# Brief
Each line below with the word "stdpp" needs to be copied.

# Data shown
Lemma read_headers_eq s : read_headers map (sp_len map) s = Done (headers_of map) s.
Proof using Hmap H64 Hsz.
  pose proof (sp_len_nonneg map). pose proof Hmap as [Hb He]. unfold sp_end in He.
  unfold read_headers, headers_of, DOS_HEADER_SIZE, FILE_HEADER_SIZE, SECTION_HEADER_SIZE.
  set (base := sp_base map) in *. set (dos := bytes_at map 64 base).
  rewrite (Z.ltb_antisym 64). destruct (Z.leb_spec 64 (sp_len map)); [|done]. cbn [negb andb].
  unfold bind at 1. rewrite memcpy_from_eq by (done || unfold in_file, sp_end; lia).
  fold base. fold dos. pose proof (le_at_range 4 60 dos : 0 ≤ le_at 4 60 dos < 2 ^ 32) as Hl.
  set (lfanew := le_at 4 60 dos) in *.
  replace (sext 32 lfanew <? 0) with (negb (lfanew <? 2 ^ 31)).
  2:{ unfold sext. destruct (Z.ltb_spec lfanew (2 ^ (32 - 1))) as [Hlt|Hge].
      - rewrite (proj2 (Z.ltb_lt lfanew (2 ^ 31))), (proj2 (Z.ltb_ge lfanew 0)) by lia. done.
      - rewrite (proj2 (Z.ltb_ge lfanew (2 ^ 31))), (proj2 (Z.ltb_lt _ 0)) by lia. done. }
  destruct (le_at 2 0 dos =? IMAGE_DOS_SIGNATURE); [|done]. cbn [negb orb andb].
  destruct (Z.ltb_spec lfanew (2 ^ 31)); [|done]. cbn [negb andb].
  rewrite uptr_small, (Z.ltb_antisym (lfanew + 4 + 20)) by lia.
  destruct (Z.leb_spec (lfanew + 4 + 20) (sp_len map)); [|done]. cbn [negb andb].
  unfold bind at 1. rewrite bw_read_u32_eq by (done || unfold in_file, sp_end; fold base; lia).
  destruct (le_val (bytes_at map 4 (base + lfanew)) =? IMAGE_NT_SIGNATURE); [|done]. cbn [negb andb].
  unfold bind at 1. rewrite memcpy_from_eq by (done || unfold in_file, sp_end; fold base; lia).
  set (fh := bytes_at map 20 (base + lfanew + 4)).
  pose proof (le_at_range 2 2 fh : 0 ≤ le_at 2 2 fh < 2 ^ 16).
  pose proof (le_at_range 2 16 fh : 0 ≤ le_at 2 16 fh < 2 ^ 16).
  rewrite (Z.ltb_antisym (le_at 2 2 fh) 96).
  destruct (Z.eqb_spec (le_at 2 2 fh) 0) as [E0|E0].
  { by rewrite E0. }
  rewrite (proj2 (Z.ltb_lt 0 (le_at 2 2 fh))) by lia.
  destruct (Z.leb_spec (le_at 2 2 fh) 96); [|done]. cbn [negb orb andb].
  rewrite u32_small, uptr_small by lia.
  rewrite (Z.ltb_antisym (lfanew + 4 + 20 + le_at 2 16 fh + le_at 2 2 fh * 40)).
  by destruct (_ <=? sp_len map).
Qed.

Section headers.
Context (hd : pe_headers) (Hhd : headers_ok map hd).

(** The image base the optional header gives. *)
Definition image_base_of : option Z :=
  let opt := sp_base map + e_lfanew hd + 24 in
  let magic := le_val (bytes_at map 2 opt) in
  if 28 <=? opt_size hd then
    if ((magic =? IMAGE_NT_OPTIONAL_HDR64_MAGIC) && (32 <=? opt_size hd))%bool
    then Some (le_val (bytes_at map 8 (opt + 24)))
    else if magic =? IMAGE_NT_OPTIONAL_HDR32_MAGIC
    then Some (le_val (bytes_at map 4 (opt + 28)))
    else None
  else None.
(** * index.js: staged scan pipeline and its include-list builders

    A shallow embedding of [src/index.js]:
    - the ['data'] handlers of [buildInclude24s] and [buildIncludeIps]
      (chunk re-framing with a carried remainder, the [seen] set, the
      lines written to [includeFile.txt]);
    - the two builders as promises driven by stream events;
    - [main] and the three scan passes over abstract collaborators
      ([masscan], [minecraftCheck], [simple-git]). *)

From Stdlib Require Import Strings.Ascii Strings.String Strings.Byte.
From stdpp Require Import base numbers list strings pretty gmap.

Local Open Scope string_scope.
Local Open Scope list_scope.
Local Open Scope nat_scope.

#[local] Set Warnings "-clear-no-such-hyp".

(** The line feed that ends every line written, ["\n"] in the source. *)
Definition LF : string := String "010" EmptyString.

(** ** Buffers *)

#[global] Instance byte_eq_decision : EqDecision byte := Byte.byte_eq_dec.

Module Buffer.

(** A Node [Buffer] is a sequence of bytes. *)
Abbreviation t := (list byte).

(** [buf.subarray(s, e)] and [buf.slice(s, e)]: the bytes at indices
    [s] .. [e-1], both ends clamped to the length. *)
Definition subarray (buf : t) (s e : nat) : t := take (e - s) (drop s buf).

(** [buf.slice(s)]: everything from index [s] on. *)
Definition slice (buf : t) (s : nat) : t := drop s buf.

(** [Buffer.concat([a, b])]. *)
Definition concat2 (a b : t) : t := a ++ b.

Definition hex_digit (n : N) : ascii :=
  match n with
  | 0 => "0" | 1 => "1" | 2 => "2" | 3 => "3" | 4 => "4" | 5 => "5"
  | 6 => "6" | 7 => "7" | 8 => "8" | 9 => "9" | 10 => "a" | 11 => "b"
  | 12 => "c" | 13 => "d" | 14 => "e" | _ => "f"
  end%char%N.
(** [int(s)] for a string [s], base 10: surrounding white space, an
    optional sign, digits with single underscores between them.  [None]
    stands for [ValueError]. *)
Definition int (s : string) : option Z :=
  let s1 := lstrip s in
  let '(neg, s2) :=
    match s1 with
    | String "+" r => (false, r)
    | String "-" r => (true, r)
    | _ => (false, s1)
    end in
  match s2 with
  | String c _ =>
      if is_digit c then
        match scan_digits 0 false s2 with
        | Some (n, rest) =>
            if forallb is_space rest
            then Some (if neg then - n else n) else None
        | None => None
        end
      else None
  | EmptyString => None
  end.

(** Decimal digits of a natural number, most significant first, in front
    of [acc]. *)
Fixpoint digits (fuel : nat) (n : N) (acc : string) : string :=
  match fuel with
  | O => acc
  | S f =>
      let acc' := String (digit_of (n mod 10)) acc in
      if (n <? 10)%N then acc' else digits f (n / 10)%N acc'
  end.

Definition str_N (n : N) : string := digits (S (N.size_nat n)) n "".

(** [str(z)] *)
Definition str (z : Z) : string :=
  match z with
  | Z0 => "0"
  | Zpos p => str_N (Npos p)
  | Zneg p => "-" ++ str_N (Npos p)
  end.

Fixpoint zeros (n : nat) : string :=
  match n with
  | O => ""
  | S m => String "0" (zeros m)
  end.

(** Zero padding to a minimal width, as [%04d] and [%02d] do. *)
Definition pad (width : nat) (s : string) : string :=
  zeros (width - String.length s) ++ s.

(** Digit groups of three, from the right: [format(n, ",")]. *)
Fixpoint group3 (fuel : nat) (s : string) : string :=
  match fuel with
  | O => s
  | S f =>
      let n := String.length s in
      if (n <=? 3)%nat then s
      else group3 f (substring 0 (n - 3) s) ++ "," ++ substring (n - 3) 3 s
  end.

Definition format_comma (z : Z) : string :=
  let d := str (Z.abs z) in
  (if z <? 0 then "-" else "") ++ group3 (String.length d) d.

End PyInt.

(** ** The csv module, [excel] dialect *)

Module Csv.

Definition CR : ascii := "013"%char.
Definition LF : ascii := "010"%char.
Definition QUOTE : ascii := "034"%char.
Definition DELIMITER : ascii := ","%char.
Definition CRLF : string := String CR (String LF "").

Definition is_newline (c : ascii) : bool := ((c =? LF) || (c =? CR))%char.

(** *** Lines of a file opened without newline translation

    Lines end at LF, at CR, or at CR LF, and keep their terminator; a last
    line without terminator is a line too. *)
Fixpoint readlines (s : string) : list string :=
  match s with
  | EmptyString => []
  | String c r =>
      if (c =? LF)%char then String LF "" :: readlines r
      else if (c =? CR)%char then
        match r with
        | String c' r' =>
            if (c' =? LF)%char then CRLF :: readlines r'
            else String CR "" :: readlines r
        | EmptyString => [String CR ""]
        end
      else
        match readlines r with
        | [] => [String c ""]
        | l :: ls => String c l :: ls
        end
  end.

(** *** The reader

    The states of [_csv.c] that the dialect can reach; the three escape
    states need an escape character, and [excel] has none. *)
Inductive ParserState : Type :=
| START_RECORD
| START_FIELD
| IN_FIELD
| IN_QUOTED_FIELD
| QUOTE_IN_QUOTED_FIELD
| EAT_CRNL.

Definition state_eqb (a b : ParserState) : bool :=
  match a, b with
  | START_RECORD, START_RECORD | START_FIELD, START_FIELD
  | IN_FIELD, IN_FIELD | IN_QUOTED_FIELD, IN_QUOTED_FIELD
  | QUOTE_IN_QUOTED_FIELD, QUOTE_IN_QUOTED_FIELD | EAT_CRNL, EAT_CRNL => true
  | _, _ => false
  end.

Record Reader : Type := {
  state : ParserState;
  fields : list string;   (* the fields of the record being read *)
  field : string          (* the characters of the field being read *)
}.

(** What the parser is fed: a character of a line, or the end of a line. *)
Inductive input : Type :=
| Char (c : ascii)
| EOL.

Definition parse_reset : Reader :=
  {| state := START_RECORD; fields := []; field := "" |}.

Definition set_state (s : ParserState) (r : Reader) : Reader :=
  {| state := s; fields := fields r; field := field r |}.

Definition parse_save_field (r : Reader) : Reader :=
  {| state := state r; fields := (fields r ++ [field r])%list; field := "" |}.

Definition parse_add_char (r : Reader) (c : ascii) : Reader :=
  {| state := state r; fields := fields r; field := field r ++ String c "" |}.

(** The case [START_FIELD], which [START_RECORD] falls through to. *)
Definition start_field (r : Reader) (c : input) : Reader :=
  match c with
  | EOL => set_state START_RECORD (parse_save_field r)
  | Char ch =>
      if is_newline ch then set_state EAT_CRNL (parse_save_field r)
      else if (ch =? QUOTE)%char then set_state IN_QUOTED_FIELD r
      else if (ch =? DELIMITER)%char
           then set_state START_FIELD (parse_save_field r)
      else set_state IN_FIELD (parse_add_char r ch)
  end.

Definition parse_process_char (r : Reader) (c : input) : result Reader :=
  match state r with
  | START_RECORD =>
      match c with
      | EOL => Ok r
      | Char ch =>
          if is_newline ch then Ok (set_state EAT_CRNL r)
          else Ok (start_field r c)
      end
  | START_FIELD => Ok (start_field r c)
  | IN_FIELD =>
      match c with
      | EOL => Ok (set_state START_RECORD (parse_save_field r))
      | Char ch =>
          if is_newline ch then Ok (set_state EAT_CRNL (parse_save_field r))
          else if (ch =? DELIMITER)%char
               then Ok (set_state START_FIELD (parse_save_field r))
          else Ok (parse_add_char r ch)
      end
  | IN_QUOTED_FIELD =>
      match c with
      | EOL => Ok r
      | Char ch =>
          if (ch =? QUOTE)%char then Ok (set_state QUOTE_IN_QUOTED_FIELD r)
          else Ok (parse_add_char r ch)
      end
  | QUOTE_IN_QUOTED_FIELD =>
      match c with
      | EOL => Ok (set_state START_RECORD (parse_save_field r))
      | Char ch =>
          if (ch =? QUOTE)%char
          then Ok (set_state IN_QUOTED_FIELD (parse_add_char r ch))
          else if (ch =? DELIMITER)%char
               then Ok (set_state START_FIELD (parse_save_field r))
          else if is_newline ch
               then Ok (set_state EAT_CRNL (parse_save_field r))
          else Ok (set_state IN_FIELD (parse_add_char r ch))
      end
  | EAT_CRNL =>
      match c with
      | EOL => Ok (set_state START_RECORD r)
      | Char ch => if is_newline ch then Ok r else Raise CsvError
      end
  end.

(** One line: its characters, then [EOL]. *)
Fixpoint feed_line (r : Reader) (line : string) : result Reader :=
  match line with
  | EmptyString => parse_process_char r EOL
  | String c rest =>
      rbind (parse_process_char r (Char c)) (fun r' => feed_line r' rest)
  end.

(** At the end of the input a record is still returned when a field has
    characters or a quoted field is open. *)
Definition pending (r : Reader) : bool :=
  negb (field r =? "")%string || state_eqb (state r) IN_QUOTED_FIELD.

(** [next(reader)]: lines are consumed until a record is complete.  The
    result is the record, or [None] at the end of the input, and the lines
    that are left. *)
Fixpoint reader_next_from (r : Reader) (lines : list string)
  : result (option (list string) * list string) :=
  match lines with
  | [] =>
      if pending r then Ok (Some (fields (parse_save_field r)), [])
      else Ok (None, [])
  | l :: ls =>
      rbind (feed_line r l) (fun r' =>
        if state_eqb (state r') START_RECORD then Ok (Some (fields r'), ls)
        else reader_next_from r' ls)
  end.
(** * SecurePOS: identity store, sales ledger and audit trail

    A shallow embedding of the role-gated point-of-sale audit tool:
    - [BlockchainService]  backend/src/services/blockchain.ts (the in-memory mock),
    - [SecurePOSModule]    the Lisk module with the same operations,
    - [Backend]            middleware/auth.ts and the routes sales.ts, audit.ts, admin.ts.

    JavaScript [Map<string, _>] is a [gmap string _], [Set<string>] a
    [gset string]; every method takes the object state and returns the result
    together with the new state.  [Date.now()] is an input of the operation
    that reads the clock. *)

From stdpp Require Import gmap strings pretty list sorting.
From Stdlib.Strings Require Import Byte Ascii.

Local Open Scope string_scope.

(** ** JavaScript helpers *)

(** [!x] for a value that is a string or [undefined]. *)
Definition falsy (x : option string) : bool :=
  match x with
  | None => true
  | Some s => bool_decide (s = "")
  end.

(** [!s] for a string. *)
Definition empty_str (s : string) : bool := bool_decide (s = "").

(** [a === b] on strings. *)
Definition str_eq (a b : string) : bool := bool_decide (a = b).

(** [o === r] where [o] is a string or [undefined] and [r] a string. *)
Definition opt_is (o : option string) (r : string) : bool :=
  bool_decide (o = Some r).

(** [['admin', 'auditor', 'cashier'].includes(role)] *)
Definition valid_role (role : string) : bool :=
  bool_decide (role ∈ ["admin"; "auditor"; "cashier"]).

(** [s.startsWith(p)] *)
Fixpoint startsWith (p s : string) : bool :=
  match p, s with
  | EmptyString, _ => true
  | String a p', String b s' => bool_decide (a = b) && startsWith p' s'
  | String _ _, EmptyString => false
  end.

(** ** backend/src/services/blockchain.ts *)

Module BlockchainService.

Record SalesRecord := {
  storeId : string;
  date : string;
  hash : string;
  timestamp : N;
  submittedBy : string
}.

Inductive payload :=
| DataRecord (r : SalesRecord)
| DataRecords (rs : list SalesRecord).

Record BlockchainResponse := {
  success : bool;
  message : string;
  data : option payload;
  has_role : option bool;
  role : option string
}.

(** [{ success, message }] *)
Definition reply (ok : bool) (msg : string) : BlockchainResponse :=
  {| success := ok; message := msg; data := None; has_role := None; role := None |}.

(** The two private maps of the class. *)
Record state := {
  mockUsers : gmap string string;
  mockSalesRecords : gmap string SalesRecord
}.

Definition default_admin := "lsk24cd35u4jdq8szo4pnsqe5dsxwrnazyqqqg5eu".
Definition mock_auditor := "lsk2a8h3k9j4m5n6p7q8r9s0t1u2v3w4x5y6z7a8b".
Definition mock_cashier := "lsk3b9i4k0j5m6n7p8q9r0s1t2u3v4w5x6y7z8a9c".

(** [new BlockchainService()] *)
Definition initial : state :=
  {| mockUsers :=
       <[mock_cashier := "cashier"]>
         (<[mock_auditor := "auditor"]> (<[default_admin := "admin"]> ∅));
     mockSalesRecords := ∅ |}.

# Solution
From stdpp Require Import base numbers list strings pretty gmap.
From stdpp Require Import gmap strings pretty list sorting.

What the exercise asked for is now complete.